Student writing award only the starting point for UNM Law grad

June 5, 2020 - Kenn Rodriguez

Denali Wilson Testifying

UNM Law School alumna Denali Wilson testifies on excessive and extreme youth sentencing before a New Mexico Legislative committee during the 2020 Legislative session.

UNM Law School alumna Denali Wilson says she is passionate about ending excessive and extreme sentencing for

youth offenders in New Mexico. Wilson was recently awarded the 2020 Raymond W. Schowers Prize for student writing.

The winning paper, titled “Another Chance: Towards Constitutional Sentencing of New Mexico’s Youth” is centered on the case of Michael Brown, a New Mexican who was sentenced to life plus 42 years for his involvement in the murder of his grandparents, Ed and Marie Brown. Michael Brown, who was 16 years old at the time, has already spent 27 years in prison and will turn 43 this month. Today he is a leader and a mentor to others in prison, a loving husband, and stepfather.

Denali Wilson

Wilson says she was inspired to begin her work, which centers on ending excessive and extreme sentencing in the state, during her first year of law school.

Wilson says she became involved “through proximity,” living with a roommate who had a connection to a person who, like Michael Brown, was serving a life sentence for a violent crime that occurred when they were a teenager.

“Watching my friend and watching this person serve this sentence without any ability to access legal services to challenge it was something I became really motivated about,” she relates. “And finding myself in law school, I tried to shape my classroom experience and opportunities that I had as a student around responding to that need that I saw. And what I discovered very early on is that this wasn’t a unique situation.”

Wilson said there are nearly100 people in New Mexico serving very long sentences for crimes committed as children – many of them serving sentences “that carry the very real possibility that they’ll die in prison.”

“The story in the paper is one ingredient in a lot of different moments throughout law school that I really tried to find a way to use my legal education, or to shape my legal education around the things I was already passionate about,” she says.

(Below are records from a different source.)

(** The hop of a near-ai upstream carries the model and no budget, and the gateway it
    reaches starts with a full one: chains of such requests have every length. *)
Theorem nearai_cycle_endless n budget :
  nsteps (asks bad_gateway nearai_cycle) n nearai_request nearai_request
  /\ asks bad_gateway nearai_cycle ("https://u/v1/attestation/report?model=m", [(ACI_FORWARD_DEPTH_HEADER, budget)]) nearai_request.
Proof.
  assert (Hask : forall r, site_get bad_gateway nearai_cycle gpu_answer r.1 r.2 <> site_get bad_gateway nearai_cycle nothing r.1 r.2 ->
    asks bad_gateway nearai_cycle r nearai_request).
  { intros r Hr. exists gpu_answer, nothing. split; [|done]. intros url h Hne. unfold gpu_answer. by rewrite decide_False. }
  split; [|apply Hask; intros E; vm_compute in E; discriminate E].
  induction n as [|n IH]; [constructor|]. econstructor; [|exact IH]. apply Hask. intros E. vm_compute in E. discriminate E.
Qed.
End DemoReports.
(* ===== verification/Dstack.v ===== *)
(** * The dstack key provider

    Model of [src/dstack.rs]: the keys released by the dstack KMS, what is
    published and signed with them, the custody evidence, and the quotes; and of
    [verify_receipt_signature] of [src/aci/keys.rs].  The provider is the
    instance of the interfaces [KeyProvider], [E2eeKeys] and [Quoter] the
    gateway runs with, and the laws the service assumes of them are proved of
    it.  The dstack SDK and the signature schemes are parameters. *)
From S2P Require Import Prelude StrOps Json Canonical Identity Fs Revocation Receipt AciVerifier E2ee E2eeFields Errors Service Reports.
Import Types.

Definition IDENTITY_PURPOSE : string := "aci.identity.v1".
Definition RECEIPT_PURPOSE : string := "aci.receipt.v1".
Definition RECEIPT_ED25519_PURPOSE : string := "aci.receipt.ed25519.v1".
Definition E2EE_PURPOSE : string := "aci.e2ee.v1".
Definition E2EE_X25519_PURPOSE : string := "aci.e2ee.x25519.v1".
Definition LEGACY_ED25519_PURPOSE : string := "aci.legacy.ed25519.v1".
Definition ALGO_ED25519 : string := "ed25519".
Definition ALGO_ECDSA_SECP256K1 : string := "ecdsa-secp256k1".

(** ** Libraries *)

Record GetKeyResponse := { gk_key : string; gk_signature_chain : list string }.
Record GetQuoteResponse := { gq_quote : string; gq_report_data : string; gq_vm_config : string }.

Wilson says writing “Another Chance: Towards Constitutional Sentencing of New Mexico’s Youth” gave her a chance to to address a Constitutional law issue from a human standpoint.

“I could write a paper about Supreme Court precedent and how important this is and… that New Mexico is out of compliance with the Supreme Court right now and that’s a good paper right there,” she says. “I’m showcasing that this is unconstitutional.”

She continues, “But it’s one thing talking about something being unconstitutional and it’s another thing about it just being wrong. And I think you get there by learning Michael’s story. And that was a really big part of the writing project for me. It really wouldn’t have meant a lot to write this paper about Michael, and submit to a class, and then just leave it.”

After graduating with the Law School Class of 2020, Wilson is currently continuing her work for the next year at the American Civil Liberties Union of New Mexico (ACLU) in partnership with Fathers Building Futures as a Corinne Wolfe Transformative Advocacy fellow through the UNM Law School’s Child & Family Justice Initiative.